BEGIN DATA SECTION

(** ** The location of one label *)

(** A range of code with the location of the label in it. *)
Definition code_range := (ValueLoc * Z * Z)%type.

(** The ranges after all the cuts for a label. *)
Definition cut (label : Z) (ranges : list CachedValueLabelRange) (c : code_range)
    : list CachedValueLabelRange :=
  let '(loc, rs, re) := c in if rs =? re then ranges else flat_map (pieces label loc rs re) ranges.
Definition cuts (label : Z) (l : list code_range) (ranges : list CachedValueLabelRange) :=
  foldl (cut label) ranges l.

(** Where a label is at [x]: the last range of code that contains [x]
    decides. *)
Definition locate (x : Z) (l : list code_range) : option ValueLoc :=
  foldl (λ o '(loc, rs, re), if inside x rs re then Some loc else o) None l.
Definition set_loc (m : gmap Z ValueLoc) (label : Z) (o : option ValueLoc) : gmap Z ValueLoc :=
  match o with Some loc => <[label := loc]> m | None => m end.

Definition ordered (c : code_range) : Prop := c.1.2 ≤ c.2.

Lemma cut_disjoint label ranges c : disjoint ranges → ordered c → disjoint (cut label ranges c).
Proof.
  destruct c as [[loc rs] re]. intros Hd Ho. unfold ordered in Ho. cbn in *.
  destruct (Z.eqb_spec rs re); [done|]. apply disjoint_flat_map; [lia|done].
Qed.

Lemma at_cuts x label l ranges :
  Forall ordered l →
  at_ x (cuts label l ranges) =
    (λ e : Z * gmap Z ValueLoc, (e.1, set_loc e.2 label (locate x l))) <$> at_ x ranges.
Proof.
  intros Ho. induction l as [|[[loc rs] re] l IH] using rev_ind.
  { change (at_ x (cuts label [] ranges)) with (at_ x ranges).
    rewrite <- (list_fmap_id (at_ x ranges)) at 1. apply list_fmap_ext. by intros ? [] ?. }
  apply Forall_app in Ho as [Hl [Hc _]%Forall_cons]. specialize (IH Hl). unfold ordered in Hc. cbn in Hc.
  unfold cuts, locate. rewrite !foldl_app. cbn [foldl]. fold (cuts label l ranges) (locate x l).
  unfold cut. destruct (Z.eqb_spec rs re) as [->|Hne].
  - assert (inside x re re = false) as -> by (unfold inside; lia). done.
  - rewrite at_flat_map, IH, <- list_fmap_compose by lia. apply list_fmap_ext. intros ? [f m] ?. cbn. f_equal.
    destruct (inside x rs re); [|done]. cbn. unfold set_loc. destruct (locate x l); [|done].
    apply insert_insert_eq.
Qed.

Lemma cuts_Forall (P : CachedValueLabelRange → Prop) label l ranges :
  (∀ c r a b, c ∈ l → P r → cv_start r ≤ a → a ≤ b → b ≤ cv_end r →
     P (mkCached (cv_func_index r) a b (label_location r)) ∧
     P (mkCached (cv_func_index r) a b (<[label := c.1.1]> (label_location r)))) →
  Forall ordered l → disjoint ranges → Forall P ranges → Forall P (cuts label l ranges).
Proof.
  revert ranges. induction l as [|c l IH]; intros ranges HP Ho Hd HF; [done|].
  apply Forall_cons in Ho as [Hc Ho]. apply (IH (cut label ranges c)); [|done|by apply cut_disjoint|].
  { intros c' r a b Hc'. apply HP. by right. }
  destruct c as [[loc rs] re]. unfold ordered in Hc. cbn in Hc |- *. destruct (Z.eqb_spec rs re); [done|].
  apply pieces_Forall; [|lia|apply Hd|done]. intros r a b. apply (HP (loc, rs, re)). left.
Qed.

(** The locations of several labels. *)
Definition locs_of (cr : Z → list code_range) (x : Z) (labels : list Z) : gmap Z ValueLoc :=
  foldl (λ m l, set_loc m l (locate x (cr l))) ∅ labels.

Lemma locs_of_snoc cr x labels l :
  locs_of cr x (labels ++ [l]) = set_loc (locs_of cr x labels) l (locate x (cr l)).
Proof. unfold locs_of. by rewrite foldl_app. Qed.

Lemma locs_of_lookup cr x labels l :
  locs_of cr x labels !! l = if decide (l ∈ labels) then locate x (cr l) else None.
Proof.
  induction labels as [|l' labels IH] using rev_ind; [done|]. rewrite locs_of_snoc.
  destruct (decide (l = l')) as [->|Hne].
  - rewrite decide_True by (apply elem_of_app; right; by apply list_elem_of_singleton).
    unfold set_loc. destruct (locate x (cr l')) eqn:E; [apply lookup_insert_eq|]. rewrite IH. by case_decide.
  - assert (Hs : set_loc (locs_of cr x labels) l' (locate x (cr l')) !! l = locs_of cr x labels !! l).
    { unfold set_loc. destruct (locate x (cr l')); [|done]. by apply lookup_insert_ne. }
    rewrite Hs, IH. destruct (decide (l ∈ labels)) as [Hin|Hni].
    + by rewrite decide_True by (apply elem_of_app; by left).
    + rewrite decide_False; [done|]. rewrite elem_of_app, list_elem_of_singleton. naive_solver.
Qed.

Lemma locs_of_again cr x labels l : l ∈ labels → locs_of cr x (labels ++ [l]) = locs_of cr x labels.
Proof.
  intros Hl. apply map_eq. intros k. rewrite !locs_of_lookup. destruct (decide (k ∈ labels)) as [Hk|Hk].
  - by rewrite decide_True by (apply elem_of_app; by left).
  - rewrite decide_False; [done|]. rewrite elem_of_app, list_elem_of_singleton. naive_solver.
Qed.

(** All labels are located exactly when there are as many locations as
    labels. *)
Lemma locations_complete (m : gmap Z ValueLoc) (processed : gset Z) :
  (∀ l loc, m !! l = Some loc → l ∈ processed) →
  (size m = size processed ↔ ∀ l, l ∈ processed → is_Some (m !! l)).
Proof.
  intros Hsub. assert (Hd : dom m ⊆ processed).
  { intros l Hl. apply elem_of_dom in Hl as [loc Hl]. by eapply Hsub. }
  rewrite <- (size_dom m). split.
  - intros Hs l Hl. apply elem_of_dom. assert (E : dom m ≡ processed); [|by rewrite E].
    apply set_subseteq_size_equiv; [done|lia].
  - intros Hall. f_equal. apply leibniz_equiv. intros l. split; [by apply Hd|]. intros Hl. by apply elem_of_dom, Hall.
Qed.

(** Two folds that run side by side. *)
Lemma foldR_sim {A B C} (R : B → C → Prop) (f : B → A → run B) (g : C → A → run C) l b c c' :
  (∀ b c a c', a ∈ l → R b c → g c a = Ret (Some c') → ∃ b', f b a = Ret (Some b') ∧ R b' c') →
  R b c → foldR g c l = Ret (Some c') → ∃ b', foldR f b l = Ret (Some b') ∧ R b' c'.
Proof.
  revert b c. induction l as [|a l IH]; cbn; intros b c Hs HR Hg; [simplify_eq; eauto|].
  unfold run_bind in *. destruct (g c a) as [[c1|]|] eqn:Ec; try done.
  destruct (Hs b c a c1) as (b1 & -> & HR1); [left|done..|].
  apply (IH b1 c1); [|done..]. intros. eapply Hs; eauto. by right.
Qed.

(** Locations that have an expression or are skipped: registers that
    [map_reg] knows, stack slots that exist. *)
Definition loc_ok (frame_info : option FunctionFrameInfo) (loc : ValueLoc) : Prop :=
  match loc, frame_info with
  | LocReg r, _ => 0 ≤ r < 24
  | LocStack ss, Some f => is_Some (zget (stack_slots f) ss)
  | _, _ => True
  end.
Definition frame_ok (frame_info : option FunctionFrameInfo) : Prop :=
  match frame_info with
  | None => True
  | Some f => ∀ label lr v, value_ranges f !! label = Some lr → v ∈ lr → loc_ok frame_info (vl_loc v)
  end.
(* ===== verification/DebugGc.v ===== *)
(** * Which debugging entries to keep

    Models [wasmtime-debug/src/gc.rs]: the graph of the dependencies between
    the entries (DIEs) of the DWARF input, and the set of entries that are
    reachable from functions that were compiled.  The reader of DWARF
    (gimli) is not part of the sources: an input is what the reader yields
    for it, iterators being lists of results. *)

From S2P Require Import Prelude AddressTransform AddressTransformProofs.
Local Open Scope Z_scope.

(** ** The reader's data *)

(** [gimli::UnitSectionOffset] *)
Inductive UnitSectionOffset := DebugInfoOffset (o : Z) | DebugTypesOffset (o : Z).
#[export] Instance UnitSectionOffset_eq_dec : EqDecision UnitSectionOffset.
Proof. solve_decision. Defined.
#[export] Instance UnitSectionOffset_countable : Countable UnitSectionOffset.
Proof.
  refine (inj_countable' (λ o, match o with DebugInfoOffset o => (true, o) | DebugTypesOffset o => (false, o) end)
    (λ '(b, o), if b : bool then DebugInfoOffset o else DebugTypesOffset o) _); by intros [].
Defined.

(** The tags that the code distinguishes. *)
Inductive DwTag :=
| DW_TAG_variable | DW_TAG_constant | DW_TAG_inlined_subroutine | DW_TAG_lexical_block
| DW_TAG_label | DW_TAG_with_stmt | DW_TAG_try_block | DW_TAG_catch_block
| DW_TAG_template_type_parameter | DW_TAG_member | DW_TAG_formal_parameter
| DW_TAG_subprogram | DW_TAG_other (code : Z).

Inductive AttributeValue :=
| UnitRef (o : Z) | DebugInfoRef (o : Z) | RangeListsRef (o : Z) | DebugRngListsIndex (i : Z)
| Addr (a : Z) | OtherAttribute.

END DATA SECTION

__TASK TO COMPLETE__: The lines to copy are those above that contain the string "entries".

__ANSWER FOR THE TASK__:
(** * Which debugging entries to keep
    the entries (DIEs) of the DWARF input, and the set of entries that are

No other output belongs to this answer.